Eine Klarstellung betrifft den Fall, dass sich ein Auskunftsbegehren auf Daten bezieht, die zur Löschung vorgesehen sind – in diesem Fall darf der Verantwortliche die entsprechenden Daten länger bearbeiten, damit er die Auskunftspflicht abklären kann, auf Basis von Art. 6 Abs. 1 lit. c DSGVO, d.h. zur Erfüllung einer Rechtspflicht.

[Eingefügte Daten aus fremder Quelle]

(* ===== verification/IdeSession.v ===== *)
(** * Sessions of a guest

    A guest that uses the controller: commands through the data port and by DMA,
    in any order, with what it stores in its memory in between.  To the guest this
    is a disk of sectors and a memory; the simulated drive gets the requests. *)

From stdpp Require Import prelude gmap.
From S2P Require Import Prelude Config Blocks Mapping Device Perf SsdIo Gc Ftl Persist Ssd.
From S2P Require Import Host Boot SsdLaws Timing SsdSim Space Session Bytes Ide IdeDisk IdeSector IdePio IdePorts IdeDma IdeGuest.

Local Open Scope Z_scope.

(** ** The simulated drive behind the controller *)

#[export] Instance SsdDisk `{Clock} : Disk := {| disk := drive; ssd_read := SSD_READ; ssd_write := SSD_WRITE |}.

Definition ask (wr : bool) (n a : Z) : request := if wr then Write a n else Read a n.

(** The requests for [k] sectors from [a] on, [q] at a time. *)
Definition asked (wr : bool) (q a k : Z) : list request := map (fun '(n, a) => ask wr n a) (requests q a k).

Definition writes (f : callback) : bool := match f with ReadCallback => false | WriteCallback => true end.

Lemma run_asked `{Clock} wr l : run_requests (ssd_op wr) l = submit_all (map (fun '(n, a) => ask wr n a) l).
Proof. induction l as [|[n a] l IH]; simpl; [done|]. rewrite IH. by destruct wr. Qed.

Lemma call_asked `{Clock} f n a : ssd_call f n a = submit (ask (writes f) n a).
Proof. by destruct f. Qed.

(** ** What a guest does *)

(** The opcode, the sector and the number of sectors, and the words, or how the engine
    is given the address of the table of areas, the address and the areas. *)
Inductive guest_op :=
| PioWrite (op a k : Z) (vs : list Z)
| PioRead (op a k : Z)
| DmaMove (how : width) (f : callback) (op a k p : Z) (areas : list (Z * Z))
| Store (p : Z) (bytes : list Z).

Definition is_ext (op : Z) : bool := snd (opcode op).

(** The requests of an operation, with [m] sectors per interrupt. *)
Definition op_asks (m : Z) (o : guest_op) : list request :=
  match o with
  | PioWrite op a k _ | PioRead op a k => match pio_call (fst (opcode op)) m with Some (wr, q) => asked wr q a k | None => [] end
  | DmaMove _ f _ a k _ _ => [ask (writes f) k a]
  | Store _ _ => []
  end.

(** The disk and the memory, as the guest sees them. *)
Record view := View { v_disk : Z -> list Z; v_memory : Z -> Z }.

(** What an operation does to them, and the words the guest reads. *)
Definition view_step (o : guest_op) (v : view) : list Z * view :=
  match o with
  | PioWrite _ a k vs => ([], View (put_sectors a (words_bytes vs) (v_disk v)) (v_memory v))
  | PioRead _ a k => (bytes_words (get_sectors (v_disk v) a k), v)
  | DmaMove _ ReadCallback _ a k _ areas => ([], View (v_disk v) (scatter areas (get_sectors (v_disk v) a k) (v_memory v)))
  | DmaMove _ WriteCallback _ a k _ areas => ([], View (put_sectors a (gather (v_memory v) areas) (v_disk v)) (v_memory v))
  | Store p bytes => ([], View (v_disk v) (mem_store p bytes (v_memory v)))
  end.

Fixpoint view_run (os : list guest_op) (v : view) : list (list Z) * view :=
  match os with
  | [] => ([], v)
  | o :: os' =>
      let '(out, v') := view_step o v in
      let '(outs, v'') := view_run os' v' in
      (out :: outs, v'')
  end.

(** The sectors can be addressed. *)
Definition in_reach (ext : bool) (a k : Z) : Prop :=
  0 <= a /\ 1 <= k <= max_sectors ext /\ a + k < max_address ext /\ a + k <= 2 ^ 31.

(** The opcode is that of a command of this kind, the words or the areas are for just
    the sectors, and the simulated drive takes the requests. *)
Definition pio_ok (fit : request -> Prop) (wr : bool) (m op a k : Z) : Prop :=
  in_reach (is_ext op) a k /\
  match pio_call (fst (opcode op)) m with Some (wr', q) => wr' = wr /\ 0 < q /\ Forall fit (asked wr q a k) | None => False end.

Definition op_ok (fit : request -> Prop) (m : Z) (v : view) (o : guest_op) : Prop :=
  match o with
  | PioWrite op a k vs => pio_ok fit true m op a k /\ zlen vs = 256 * k
  | PioRead op a k => pio_ok fit false m op a k
  | DmaMove _ f op a k p areas =>
      in_reach (is_ext op) a k /\ dma_call (fst (opcode op)) = Some f /\ fit (ask (writes f) k a) /\
      prd_table (v_memory v) p areas /\ Z.land p 3 = 0 /\ 0 <= p /\ p + 4096 < 2 ^ 32 /\ 8 * zlen areas <= 4096 /\ total areas = 512 * k
  | Store _ _ => True
  end.

Fixpoint ops_ok (fit : request -> Prop) (m : Z) (v : view) (os : list guest_op) : Prop :=
  match os with
  | [] => True
  | o :: os' => op_ok fit m v o /\ ops_ok fit m (snd (view_step o v)) os'
  end.

Section Sessions.
Context (cfg : config) (Hok : cfg_ok cfg) (HL : PLANES_PER_FLASH cfg = 1) {C : Clock} {CL : ClockLaws C}.
Context (M : Z) (HM : 0 <= M < (BLOCK_NB cfg * FLASH_NB cfg - FLASH_NB cfg * PLANES_PER_FLASH cfg) * PAGE_NB cfg).
Context (HV : 1 <= GC_VICTIM_NB cfg) {Q : Machine} {B : BlockLayer Q} (Hssd : is_ssd = true).

Definition guest_do (o : guest_op) : Prelude.M (controller * disk) (list Z) :=
  match o with
  | PioWrite op a k vs => guest_pio_write op (is_ext op) a k vs ;; mret []
  | PioRead op a k => guest_pio_read op (is_ext op) a k
  | DmaMove how f op a k p _ => guest_dma how op f (is_ext op) a k p ;; mret []
  | Store p bytes =>
      modify (fun '(c, d) => (Controller (drive_0 c) (drive_1 c) (cur_drive c)
        (set_memory (mem_store p bytes (memory (bmdma c))) (bmdma c)), d)) ;;
      mret []
  end.

Fixpoint guest_run (os : list guest_op) : Prelude.M (controller * disk) (list (list Z)) :=
  match os with
  | [] => mret []
  | o :: os' => out ← guest_do o; outs ← guest_run os'; mret (out :: outs)
  end.

(** The controller is between two commands. *)
Definition settled (m : Z) (c : controller) : Prop :=
  ready c /\ bit (bm_status (bmdma c)) BM_STATUS_DMAING = false /\ 0 <= bm_addr (bmdma c) < 2 ^ 32 /\ buffered MAX_MULT_SECTORS (drive_0 c) /\
  mult_sectors (xf (drive_0 c)) = m /\ 0 <= m <= MAX_MULT_SECTORS.

Definition shows (c : controller) (v : view) : Prop :=
  (forall x, disk_bytes (bdrv_writes (xf (drive_0 c))) x = v_disk v x) /\ memory (bmdma c) = v_memory v.

(** An operation is done, as the guest sees it. *)
Definition op_done (m : Z) (h : host) (j : Z) (o : guest_op) (v : view) (out : list Z) (w : controller * drive) : Prop :=
  out = fst (view_step o v) /\ settled m (fst w) /\ shows (fst w) (snd (view_step o v)) /\
  serves cfg M (foldl (host_submit cfg) h (op_asks m o)) (j + zlen (op_asks m o)) (snd w).

Lemma finished_settled m c c' a : settled m c -> cur_drive c' = false -> finished a (drive_0 c') -> drive_kept (drive_0 c) (drive_0 c') ->
  bit (bm_status (bmdma c')) BM_STATUS_DMAING = false -> 0 <= bm_addr (bmdma c') < 2 ^ 32 -> settled m c'.
Proof.
  intros ((_ & _ & Hb) & _ & _ & Hbuf & Hm & Hm') Hc (_ & _ & _ & Hs) (E1 & E2 & E3) Hd Ha. unfold settled, ready, current, busy. rewrite Hc, Hs.
  destruct Hbuf. split; [split_and!; [done|done|congruence]|]. split; [done|]. split; [done|]. split; [split; [congruence|lia]|]. split; [congruence|done].
Qed.

Lemma asked_run wr q a k h j d : Forall (fits cfg M) (asked wr q a k) -> serves cfg M h j d -> j + zlen (asked wr q a k) < 2 ^ 32 ->
  exists d', run_requests (ssd_op wr) (requests q a k) d = Ret (tt, d') /\
    serves cfg M (foldl (host_submit cfg) h (asked wr q a k)) (j + zlen (asked wr q a k)) d'.
Proof using Hok HL HM HV CL.
  intros Hfit Hs Hj. pose proof (submit_all_serves cfg Hok HL M HM HV (asked wr q a k) h j d Hfit Hs Hj) as H.
  unfold asked in H at 1. rewrite <- run_asked in H. destruct (wp_run _ _ _ H) as ([] & d' & Hd & Hd'). by exists d'.
Qed.

Lemma pio_buffered m c op wr q : settled m c -> pio_call (fst (opcode op)) m = Some (wr, q) -> 0 < q -> buffered q (drive_0 c).
Proof. intros (_ & _ & _ & Hbuf & _ & Hm) Hc Hq. eapply buffered_less; [done|]. by eapply pio_call_count. Qed.

Lemma opcode_ext op : opcode op = (fst (opcode op), is_ext op).
Proof. unfold is_ext. by destruct (opcode op). Qed.

Lemma write_done m op a k vs c v h j d : op_ok (fits cfg M) m v (PioWrite op a k vs) -> settled m c -> shows c v -> serves cfg M h j d ->
  j + zlen (op_asks m (PioWrite op a k vs)) < 2 ^ 32 ->
  wp (guest_do (PioWrite op a k vs)) (op_done m h j (PioWrite op a k vs) v) (c, d).
Proof using Hok HL HM HV CL Hssd B.
  intros [[(Ha & Hk & Hlim & H31) Hc] Hvs] Hset [Hd Hm] Hs Hj. unfold op_done. simpl in Hj |- *. destruct (pio_call _ m) as [[wr q]|] eqn:Ec; [|done].
  destruct Hc as (-> & Hq & Hfit). destruct (asked_run true q a k h j d Hfit Hs Hj) as (d' & Hrun & Hs').
  pose proof (proj1 (proj2 (proj2 (proj2 (proj2 Hset))))) as Em. apply wp_bind.
  eapply wp_mono; [apply (guest_write_spec (K := SsdDisk) Hssd op _ _ q a k vs c d d' (opcode_ext op)); try done; [by rewrite Em|apply Hset|by eapply pio_buffered]|].
  intros ? [c1 d1] (E & Hcur & Hf & (Hkd & Hke & Hka & Hkb) & Hw). simpl in E. subst d1. apply wp_ret. split; [done|]. split; [|split; [|done]].
  - eapply finished_settled; try done; simpl in Hkb, Hka |- *; rewrite ?Hkb, ?Hka; apply Hset.
  - split; [|simpl in *; congruence]. intros x. simpl in Hw |- *. rewrite Hw, write_pieces; [by apply put_sectors_ext|done|lia|rewrite length_words_bytes; lia].
Qed.

Lemma read_done m op a k c v h j d : op_ok (fits cfg M) m v (PioRead op a k) -> settled m c -> shows c v -> serves cfg M h j d ->
  j + zlen (op_asks m (PioRead op a k)) < 2 ^ 32 -> wp (guest_do (PioRead op a k)) (op_done m h j (PioRead op a k) v) (c, d).
Proof using Hok HL HM HV CL Hssd B.
  intros [(Ha & Hk & Hlim & H31) Hc] Hset [Hd Hm] Hs Hj. unfold op_done. simpl in Hj |- *. destruct (pio_call _ m) as [[wr q]|] eqn:Ec; [|done].
  destruct Hc as (-> & Hq & Hfit). destruct (asked_run false q a k h j d Hfit Hs Hj) as (d' & Hrun & Hs').
  pose proof (proj1 (proj2 (proj2 (proj2 (proj2 Hset))))) as Em.
  eapply wp_mono; [apply (guest_read_spec (K := SsdDisk) Hssd op _ _ q a k c d d' (opcode_ext op)); try done; [by rewrite Em|apply Hset|by eapply pio_buffered]|].
  intros ? [c1 d1] (-> & E & Hcur & Hf & (Hkd & Hke & Hka & Hkb) & Hw). simpl in E, Hw. subst d1. split; [|split; [|split; [|done]]].
  - f_equal. apply get_sectors_ext. auto.
  - eapply finished_settled; try done; simpl in Hkb, Hka |- *; rewrite ?Hkb, ?Hka; apply Hset.
  - split; [|simpl in *; congruence]. intros x. simpl. by rewrite Hw.
Qed.

Lemma dma_done_op m how f op a k p areas c v h j d : op_ok (fits cfg M) m v (DmaMove how f op a k p areas) -> settled m c -> shows c v -> serves cfg M h j d ->
  j + 1 < 2 ^ 32 -> wp (guest_do (DmaMove how f op a k p areas)) (op_done m h j (DmaMove how f op a k p areas) v) (c, d).
Proof using Hok HL HM HV CL Hssd B.
  intros ((Ha & Hk & Hlim & H31) & Hc & Hfit & Hp & H3 & Hp0 & Hp1 & Hl & Ht) Hset [Hd Hm] Hs Hj. unfold op_done. simpl.
  pose proof (submit_serves cfg Hok HL M HM HV (ask (writes f) k a) h j d Hfit Hs ltac:(lia)) as H.
  rewrite <- call_asked in H. destruct (wp_run _ _ _ H) as ([] & d' & E & Hd'). rewrite <- Hm in Hp. apply wp_bind.
  eapply wp_mono; [apply (guest_dma_spec (K := SsdDisk) Hssd how op _ _ f a k p areas c d d' (opcode_ext op)); try done; [apply Hset|apply Hset|apply Hset|lia]|].
  intros ? [c1 d1] (E1 & Hcur & Haddr & Hf & Hkd & Hb & Hmoved). simpl in E1. subst d1. apply wp_ret. split; [by destruct f|]. split; [eapply finished_settled; try done; simpl in Haddr |- *; lia|]. split; [|done].
  destruct f; destruct Hmoved as [Em Ew]; simpl in Em, Ew; split; simpl.
  - intros x. by rewrite Ew.
  - rewrite Em, Hm. f_equal. by apply get_sectors_ext.
  - intros x. rewrite Ew, write_law, Hm. by apply put_sectors_ext.
  - by rewrite Em.
Qed.

Lemma store_done m p bytes c v h j d : settled m c -> shows c v -> serves cfg M h j d ->
  wp (guest_do (Store p bytes)) (op_done m h j (Store p bytes) v) (c, d).
Proof.
  intros Hset [Hd Hm] Hs. simpl. wp_go. split; [done|]. split; [done|]. simpl. rewrite Z.add_0_r. split; [|done].
  split; [done|]. simpl. by rewrite Hm.
Qed.

(** One operation. *)
Lemma guest_does m o c v h j d : op_ok (fits cfg M) m v o -> settled m c -> shows c v -> serves cfg M h j d ->
  j + zlen (op_asks m o) < 2 ^ 32 -> wp (guest_do o) (op_done m h j o v) (c, d).
Proof using Hok HL HM HV CL Hssd B.
  destruct o; intros; [by apply write_done|by apply read_done|by apply dma_done_op|by apply store_done].
Qed.

(** All operations of a session. *)
Lemma guest_runs m os : forall c v h j d, ops_ok (fits cfg M) m v os -> settled m c -> shows c v -> serves cfg M h j d ->
  j + zlen (concat (map (op_asks m) os)) < 2 ^ 32 ->
  wp (guest_run os) (fun outs w => outs = fst (view_run os v) /\ settled m (fst w) /\ shows (fst w) (snd (view_run os v)) /\
    serves cfg M (foldl (host_submit cfg) h (concat (map (op_asks m) os))) (j + zlen (concat (map (op_asks m) os))) (snd w)) (c, d).
Proof using Hok HL HM HV CL Hssd B.
  induction os as [|o os IH]; intros c v h j d Hos Hset Hsh Hs Hj; simpl in *.
  { wp_go. by rewrite Z.add_0_r. }
  destruct Hos as [Ho Hos]. rewrite length_app in Hj. apply wp_bind.
  eapply wp_mono; [apply (guest_does m o c v h j d); (done || lia)|]. intros out [c1 d1] (-> & Hset1 & Hsh1 & Hs1). apply wp_bind.
  eapply wp_mono; [eapply (IH c1); [exact Hos|exact Hset1|exact Hsh1|exact Hs1|lia]|]. intros outs [c2 d2] (-> & Hset2 & Hsh2 & Hs2). apply wp_ret.
  destruct (view_step o v) as [out v1]. simpl in *. destruct (view_run os v1) as [outs v2]. split; [done|]. split; [done|]. split; [done|].
  rewrite foldl_app, length_app, Nat2Z.inj_add, Z.add_assoc. exact Hs2.
Qed.

End Sessions.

Gestrichen wurde die frühere Aussage mit Bezug auf eine frühere Auskunft gestützt auf eine sektorielle Regelung: hier müsse der Verantwortliche prüfen, ob das spätere Auskunftsbegehren nach der DSGVO bereits erfüllt wurde. Diese Streichung kann allerdings nicht bedeuten, dass eine frühere Beauskunftung – um diesen unschönen Ausdruck zu verwenden – nicht beachtlich wäre, bspw. bei der Prüfung, ob ein Auskunftsbegehren unbegründet oder exzessiv ist.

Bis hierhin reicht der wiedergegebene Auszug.